(** [RERestart] stands for the goroutine that drains the workers and signals
    the process. *)
Definition handleAgentRestart (rh : RelayHandler) (cmd : RelayCommand) (start : GoTime)
    : M relay RelayResult :=
  d ← elapsed start;
  postResults rh [Build_RelayResult (rc_ID cmd) 200
    (Some (list_to_map [("message", VString "Agent restart initiated — graceful shutdown in progress");
                        ("version", VString HostVersion)])) "" d] ;;
  emit RERestart ;;
  mret (Build_RelayResult (rc_ID cmd) 200 None "" 0).

Definition handleAgentVersion (cmd : RelayCommand) (start : GoTime) : M relay RelayResult :=
  d ← elapsed start;
  mret (Build_RelayResult (rc_ID cmd) 200 (Some {["version" := VString HostVersion]}) "" d).

Definition executeSystemCommand (rh : RelayHandler) (cmd : RelayCommand) (start : GoTime)
    : M relay RelayResult :=
  if String.eqb (rc_OperationID cmd) "agent-restart" then
    enabled ← supervisor (host_flag hc_RemoteRestartEnabled);
    if negb enabled then reject cmd start "Remote restart is disabled on this host. Set FILTERREX_REMOTE_RESTART=true or enable via host config."
    else handleAgentRestart rh cmd start
  else if String.eqb (rc_OperationID cmd) "agent-version" then handleAgentVersion cmd start
  else reject cmd start ("unknown system operation " +:+ Quote (rc_OperationID cmd)).

(** *** SSH readiness probes *)

Definition executeProbeSSHReadiness (rh : RelayHandler) (cmd : RelayCommand) (start : GoTime)
    : M relay RelayResult :=
  if negb (String.eqb (ToUpper (rc_Method cmd)) "POST") then
    reject cmd start "probe_method_not_allowed"
  else if negb (String.eqb (rc_SafetyLevel cmd) "")
          && negb (String.eqb (rc_SafetyLevel cmd) "read-only") then
    reject cmd start "probe_safety_level_not_allowed"
  else if negb (String.eqb (rc_OperationID cmd) OperationProbeSSHReadiness) then
    reject cmd start "probe_operation_not_allowed"
  else if String.eqb (TrimSpace (rc_TargetProfileID cmd)) "" then
    reject cmd start "target_profile_id_required"
  else if negb (ProbeReady rh) then reject cmd start "probe_handler_not_configured"
  else
    lanOnly ← supervisor (host_flag hc_LanOnly);
    if lanOnly : bool then reject cmd start "lan_only_mode"
    else
      emit (REProbe (rc_TargetProfileID cmd)) ;;
      r ← observe (fun n => probe n (rc_TargetProfileID cmd));
      match r with
      | Err e =>
          d ← elapsed start; mret (Build_RelayResult (rc_ID cmd) 200 None (probe_code e) d)
      | Ok o =>
          emit RETriggerSync ;;
          d ← elapsed start; mret (Build_RelayResult (rc_ID cmd) 200 (Some (outcome_data o)) "" d)
      end.

(** *** Gates *)

(** The checks on a target command, in the order of the source. *)
Definition gate (rh : RelayHandler) (cmd : RelayCommand) : option string :=
  let method := ToUpper (rc_Method cmd) in
  if negb (bool_decide (rc_Platform cmd ∈ rh_allowedPlatforms rh)) then
    Some ("platform " +:+ Quote (rc_Platform cmd) +:+ " not in agent allow-list")
  else if negb (bool_decide (rc_SafetyLevel cmd ∈ rh_allowedSafetyLevels rh)) then
    Some ("safety level " +:+ Quote (rc_SafetyLevel cmd) +:+ " not allowed on agent")
  else if String.eqb (rc_SafetyLevel cmd) "change"
          && negb (fst (IsChangeOpAllowed (rh_changePolicy rh) (rc_OperationID cmd))) then
    Some (snd (IsChangeOpAllowed (rh_changePolicy rh) (rc_OperationID cmd)))
  else if negb (String.eqb method "GET") && negb (String.eqb method "POST") then
    Some ("method " +:+ Quote method +:+ " not allowed")
  else if String.eqb (rc_Path cmd) "" || Contains (rc_Path cmd) ".." then
    Some "invalid request path"
  else None.

Definition executeCommand (rh : RelayHandler) (cmd : RelayCommand) : M relay RelayResult :=
  start ← now;
  if String.eqb (rc_Platform cmd) "system" then executeSystemCommand rh cmd start
  else if String.eqb (rc_Platform cmd) PlatformBrocadeProbe then
    executeProbeSSHReadiness rh cmd start
  else if String.eqb (rc_Platform cmd) "ai-fabric" then
    reject cmd start "ai-fabric probing is not supported by this connector"
  else match gate rh cmd with
  | Some msg => reject cmd start msg
  | None =>
      target ← supervisor (FindTarget (rc_TargetProfileID cmd));
      match target with
      | None => reject cmd start ("target profile " +:+ Quote (rc_TargetProfileID cmd) +:+ " not found on this agent")
      | Some t =>
          secret ← supervisor (fun s => LoadSecret (rc_TargetProfileID cmd) (sv_store s));
          match secret with
          | Err e => reject cmd start ("failed to load credentials for target: " +:+ e)
          | Ok creds =>
              r ← executeHTTP cmd t (default ∅ creds);
              d ← elapsed start;
              mret (Build_RelayResult (rr_ID r) (rr_ResponseStatus r) (rr_ResponseData r)
                      (rr_ErrorMessage r) d)
          end
      end
  end.

(** Platforms that bypass the live-query gate. *)
Definition bypasses_live_query (platform : string) : bool :=
  String.eqb platform "system" || String.eqb platform "ai-fabric"
  || String.eqb platform PlatformBrocadeProbe.

Fixpoint process (rh : RelayHandler) (liveQueryEnabled : bool) (commands : list RelayCommand)
    : M relay (list RelayResult) :=
  match commands with
  | [] => mret []
  | cmd :: rest =>
      r ← (if negb (bypasses_live_query (rc_Platform cmd)) && negb liveQueryEnabled
           then mret (failed cmd 0 "Remote Live Query is disabled on this host. Set FILTERREX_REMOTE_LIVE_QUERY=true or enable via host config.")
           else executeCommand rh cmd);
      rs ← process rh liveQueryEnabled rest;
      mret (r :: rs)
  end.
◆ ◆ ◆ ◆
What is required: Retype every entry exactly.

Exercise solution:
(** [RERestart] stands for the goroutine that drains the workers and signals
    the process. *)
Definition handleAgentRestart (rh : RelayHandler) (cmd : RelayCommand) (start : GoTime)
    : M relay RelayResult :=
  d ← elapsed start;
  postResults rh [Build_RelayResult (rc_ID cmd) 200
    (Some (list_to_map [("message", VString "Agent restart initiated — graceful shutdown in progress");
                        ("version", VString HostVersion)])) "" d] ;;
  emit RERestart ;;
  mret (Build_RelayResult (rc_ID cmd) 200 None "" 0).

Definition handleAgentVersion (cmd : RelayCommand) (start : GoTime) : M relay RelayResult :=
  d ← elapsed start;
  mret (Build_RelayResult (rc_ID cmd) 200 (Some {["version" := VString HostVersion]}) "" d).

Definition executeSystemCommand (rh : RelayHandler) (cmd : RelayCommand) (start : GoTime)
    : M relay RelayResult :=
  if String.eqb (rc_OperationID cmd) "agent-restart" then
    enabled ← supervisor (host_flag hc_RemoteRestartEnabled);
    if negb enabled then reject cmd start "Remote restart is disabled on this host. Set FILTERREX_REMOTE_RESTART=true or enable via host config."
    else handleAgentRestart rh cmd start
  else if String.eqb (rc_OperationID cmd) "agent-version" then handleAgentVersion cmd start
  else reject cmd start ("unknown system operation " +:+ Quote (rc_OperationID cmd)).

(** *** SSH readiness probes *)

Definition executeProbeSSHReadiness (rh : RelayHandler) (cmd : RelayCommand) (start : GoTime)
    : M relay RelayResult :=
  if negb (String.eqb (ToUpper (rc_Method cmd)) "POST") then
    reject cmd start "probe_method_not_allowed"
  else if negb (String.eqb (rc_SafetyLevel cmd) "")
          && negb (String.eqb (rc_SafetyLevel cmd) "read-only") then
    reject cmd start "probe_safety_level_not_allowed"
  else if negb (String.eqb (rc_OperationID cmd) OperationProbeSSHReadiness) then
    reject cmd start "probe_operation_not_allowed"
  else if String.eqb (TrimSpace (rc_TargetProfileID cmd)) "" then
    reject cmd start "target_profile_id_required"
  else if negb (ProbeReady rh) then reject cmd start "probe_handler_not_configured"
  else
    lanOnly ← supervisor (host_flag hc_LanOnly);
    if lanOnly : bool then reject cmd start "lan_only_mode"
    else
      emit (REProbe (rc_TargetProfileID cmd)) ;;
      r ← observe (fun n => probe n (rc_TargetProfileID cmd));
      match r with
      | Err e =>
          d ← elapsed start; mret (Build_RelayResult (rc_ID cmd) 200 None (probe_code e) d)
      | Ok o =>
          emit RETriggerSync ;;
          d ← elapsed start; mret (Build_RelayResult (rc_ID cmd) 200 (Some (outcome_data o)) "" d)
      end.

(** *** Gates *)

(** The checks on a target command, in the order of the source. *)
Definition gate (rh : RelayHandler) (cmd : RelayCommand) : option string :=
  let method := ToUpper (rc_Method cmd) in
  if negb (bool_decide (rc_Platform cmd ∈ rh_allowedPlatforms rh)) then
    Some ("platform " +:+ Quote (rc_Platform cmd) +:+ " not in agent allow-list")
  else if negb (bool_decide (rc_SafetyLevel cmd ∈ rh_allowedSafetyLevels rh)) then
    Some ("safety level " +:+ Quote (rc_SafetyLevel cmd) +:+ " not allowed on agent")
  else if String.eqb (rc_SafetyLevel cmd) "change"
          && negb (fst (IsChangeOpAllowed (rh_changePolicy rh) (rc_OperationID cmd))) then
    Some (snd (IsChangeOpAllowed (rh_changePolicy rh) (rc_OperationID cmd)))
  else if negb (String.eqb method "GET") && negb (String.eqb method "POST") then
    Some ("method " +:+ Quote method +:+ " not allowed")
  else if String.eqb (rc_Path cmd) "" || Contains (rc_Path cmd) ".." then
    Some "invalid request path"
  else None.

Definition executeCommand (rh : RelayHandler) (cmd : RelayCommand) : M relay RelayResult :=
  start ← now;
  if String.eqb (rc_Platform cmd) "system" then executeSystemCommand rh cmd start
  else if String.eqb (rc_Platform cmd) PlatformBrocadeProbe then
    executeProbeSSHReadiness rh cmd start
  else if String.eqb (rc_Platform cmd) "ai-fabric" then
    reject cmd start "ai-fabric probing is not supported by this connector"
  else match gate rh cmd with
  | Some msg => reject cmd start msg
  | None =>
      target ← supervisor (FindTarget (rc_TargetProfileID cmd));
      match target with
      | None => reject cmd start ("target profile " +:+ Quote (rc_TargetProfileID cmd) +:+ " not found on this agent")
      | Some t =>
          secret ← supervisor (fun s => LoadSecret (rc_TargetProfileID cmd) (sv_store s));
          match secret with
          | Err e => reject cmd start ("failed to load credentials for target: " +:+ e)
          | Ok creds =>
              r ← executeHTTP cmd t (default ∅ creds);
              d ← elapsed start;
              mret (Build_RelayResult (rr_ID r) (rr_ResponseStatus r) (rr_ResponseData r)
                      (rr_ErrorMessage r) d)
          end
      end
  end.

(** Platforms that bypass the live-query gate. *)
Definition bypasses_live_query (platform : string) : bool :=
  String.eqb platform "system" || String.eqb platform "ai-fabric"
  || String.eqb platform PlatformBrocadeProbe.

Fixpoint process (rh : RelayHandler) (liveQueryEnabled : bool) (commands : list RelayCommand)
    : M relay (list RelayResult) :=
  match commands with
  | [] => mret []
  | cmd :: rest =>
      r ← (if negb (bypasses_live_query (rc_Platform cmd)) && negb liveQueryEnabled
           then mret (failed cmd 0 "Remote Live Query is disabled on this host. Set FILTERREX_REMOTE_LIVE_QUERY=true or enable via host config.")
           else executeCommand rh cmd);
      rs ← process rh liveQueryEnabled rest;
      mret (r :: rs)
  end.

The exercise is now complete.